Paper short abstract:
Examining Australian policy towards boat-arriving refugees, state power reverberates across all dealings with them. When policy is punitive and objects of policy are precarious non-citizens, detention is but one expression of state power.
Paper long abstract:
In examining Australian policy towards boat-arriving refugees, state power reverberates through all dealings with these seekers of safety. Detention is but one expression of state power under a regime of punitive policy which creates precarious non-citizens.
Over 36,000 asylum seeking people exist in a state of confinement in Australian communities.
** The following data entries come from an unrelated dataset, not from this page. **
(** ** Sizes and characters of what is sent *)
Lemma str_all_dec_digits f fuel z :
  (forall d, 0 <= d < 10 -> f (ascii_of_byte (48 + d)) = true) -> str_all f (dec_digits fuel z) = true.
Proof.
  intros Hf. revert z. induction fuel as [|fuel IH]; intros z; [done|]. cbn [dec_digits].
  assert (f (ascii_of_byte (48 + z mod 10)) = true) as Hd by (apply Hf, Z.mod_pos_bound; lia).
  destruct (z <? 10); [cbn [str_all]; by rewrite Hd|]. rewrite str_all_app, IH. cbn [str_all]. by rewrite Hd.
Qed.
Lemma str_all_dec f z :
  f "-"%char = true -> (forall d, 0 <= d < 10 -> f (ascii_of_byte (48 + d)) = true) -> str_all f (dec z) = true.
Proof.
  intros Hm Hf. unfold dec. destruct (z <? 0); [cbn [str_all]; rewrite Hm|]; by apply str_all_dec_digits.
Qed.
Lemma digits_all f : forallb (fun d => f (ascii_of_byte (48 + d))) [0; 1; 2; 3; 4; 5; 6; 7; 8; 9] = true ->
  forall d, 0 <= d < 10 -> f (ascii_of_byte (48 + d)) = true.
Proof.
  intros Hf d Hd. rewrite forallb_forall in Hf. apply Hf. cbn [In]. lia.
Qed.
Lemma clean_dec z : clean (dec z) = true.
Proof.
  unfold clean. set (f := fun c => _). apply str_all_dec; [done|]. by apply (digits_all f).
Qed.
Lemma length_dec_digits_fuel fuel z : (String.length (dec_digits fuel z) <= fuel)%nat.
Proof.
  revert z. induction fuel as [|fuel IH]; intros z; [done|]. cbn [dec_digits].
  destruct (z <? 10); [cbn [String.length]; lia|]. rewrite length_app_str. cbn [String.length]. specialize (IH (z / 10)). lia.
Qed.
Lemma slen_dec z : slen (dec z) <= 21.
Proof.
  unfold dec, slen. pose proof (length_dec_digits_fuel 20 z). pose proof (length_dec_digits_fuel 20 (- z)).
  destruct (z <? 0); cbn [String.length]; lia.
Qed.
Lemma slen_print_arg n v : slen (print_arg (n, v)) = 5 + 2 * slen n + slen (default "" v).
Proof.
  unfold print_arg. cbn [fst snd]. rewrite !slen_app. change (slen "<") with 1. change (slen ">") with 1.
  change (slen "</") with 2. lia.
Qed.
Lemma slen_envelope service action args :
  slen (envelope service action args) = slen envelope_head + 2 * slen action + slen service + 44 +
    slen (join (map print_arg args)).
Proof.
  unfold envelope, action_head, quoted. rewrite !slen_app. change (String DQ (service +:+ String DQ "")) with
    (String DQ "" +:+ service +:+ String DQ ""). rewrite !slen_app.
  change (slen envelope_tail) with 25. change (slen (String DQ "")) with 1. change (slen "<u:") with 3.
  change (slen " xmlns:u=") with 9. change (slen ">") with 1. change (slen "</u:") with 4. lia.
Qed.
Lemma slen_head u service action n :
  slen (path u) + slen (hostname u) <= 128 ->
  slen (soap_headers (path u) (hostname u) (port u) (soapact service action) n "1.1") < 512.
Proof.
  intros Hp. unfold soap_headers.
  change (String DQ (soapact service action +:+ String DQ CRLF)) with
    (String DQ "" +:+ soapact service action +:+ String DQ CRLF).
  rewrite !slen_app. pose proof (slen_dec n).
  assert (slen (port_str (port u)) <= 22).
  { unfold port_str. destruct (_ =? 80); [by vm_compute|]. rewrite slen_app. pose proof (slen_dec (port u)).
    change (slen ":") with 1. lia. }
  assert (slen (soapact service action) <= 127).
  { unfold soapact, slen. rewrite str_take_length. lia. }
  change (slen "POST ") with 5. change (slen " HTTP/") with 6. change (slen "1.1") with 3.
  change (slen CRLF) with 2. change (slen "Host: ") with 6. assert (slen USER_AGENT <= 60) by (by vm_compute).
  change (slen "Content-Length: ") with 16. change (slen "Content-Type: text/xml") with 22.
  change (slen "SOAPAction: ") with 12. change (slen (String DQ "")) with 1.
  change (slen (String DQ CRLF)) with 3. change (slen "Connection: Close") with 17.
  change (slen "Cache-Control: no-cache") with 23. change (slen "Pragma: no-cache") with 16.
  lia.
Qed.

(** ** The actions on it *)
Section Actions.
Context `{Os} `{Patience} {ML : MallocLaws} (url service : string)
  {G : TableGateway url service}.

Lemma table_keys s : NoDup (mapping_key <$> table s).
Proof using. apply table_keys_at. Qed.
Lemma table_silent_app t u : Forall silent u -> table_at (t ++ u) = table_at t.
Proof using.
  intros Hu. induction u as [|x u IH] using rev_ind; [by rewrite app_nil_r|].
  apply Forall_app in Hu as [Hu Hx]. apply Forall_cons in Hx as [Hx _]. by rewrite app_assoc, table_silent, IH.
Qed.
Lemma table_silently s s' : silently s s' -> table s' = table s.
Proof using. intros (u & E & Hu). unfold table. rewrite E. by apply table_silent_app. Qed.
Lemma table_malloc size : leaves table (malloc size).
Proof using.
  intros s a s' E. apply table_silently. unfold malloc, sys, bind, ret in E. injection E as _ <-.
  eexists [_]. split; [done|by repeat constructor].
Qed.
(* ===== verification/MyPeer.v ===== *)
(** * MyPeer

    [wga::MyPeer] (src/peer/src/peer/MyPeer.cpp and .hpp, PlayerData.hpp): a player of a
    game.  It joins through the lobby, connects to the other players, sends them its inputs
    and keeps everybody's inputs over time.  The [PlayerData] are objects behind shared
    pointers: [players] holds them and [peerData] and [myData] point to them.  The STUN
    exchange of the constructor, which StunDiscovery models, is over when it starts here. *)
From S2P Require Import Prelude.
From S2P Require Import StdMap.
From S2P Require Import ChronoMap.
From S2P Require Import RpcId.
From S2P Require Import Message.
From S2P Require Import Estimators.
From S2P Require Import TimeHandler.
From S2P Require Import RpcState.
From S2P Require Import BiDirectionalRpc.
From S2P Require Import RpcVirtuals.
From S2P Require Import UdpRpc.
From S2P Require Import MultiEndpoint.
From S2P Require Import CStr.
From S2P Require Import Base64.
From S2P Require Import CryptoHandler.
From S2P Require Import EncryptedRpc.
From S2P Require Import PortMultiplexer.
From S2P Require Import RpcServer.
From S2P Require Import Json.
From S2P Require Import HttpClient.

(** The network the peer is on: [LocalIpFetcher::fetch], and [NetEngine::resolve], which
    throws. *)
Class Network : Type := {
  local_ips : N -> list string;
  resolve_host : N -> string -> string -> option (list endpoint)
}.

Record PlayerData : Type := mkPlayer {
  player_key : string;
  player_name : string;
  playerInputData : ChronoMap string string;
  metadata : ChronoMap string string
}.
Definition PlayerData_init (key name : string) : PlayerData :=
  mkPlayer key name emptyChronoMap emptyChronoMap.
Definition set_playerInputData c p := mkPlayer (player_key p) (player_name p) c (metadata p).

(** What [updateTimer] calls when it expires. *)
Inductive callback : Type := CheckForEndpoints | Update.
(** The [asio::error_code] a timer's callback gets. *)
Inductive timer_error : Type := no_error | aborted | other_error.

Definition INPUT_SEND_WINDOW_SIZE : nat := 3.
Playing on the title of Scott's 1998 book, Seeing Like a State, state "behaviour" is first examined through Australian legislation and policy directed at boat-arriving, asylum-seeking people. Foucauldian discourse analysis and Verschueren's linguistic approach are combined to illustrate how confinement of asylum-seeking peoples occurs, even when they have shown to be refugees. The futures of people who have arrived by boat in Australia since 2012 are socially engineered within a broader regime of national identity, so they are confined, separate, even as they live within communities. Prevented from ever settling permanently, these boat-arriving asylum-seeking people are denied access to a range of community services; having crossed Australia's borders unasked, they must now be contained. Corroborated by interviews with asylum-seeking people, I demonstrate how confinement is normalised and regulated, beyond the razor wire of detention.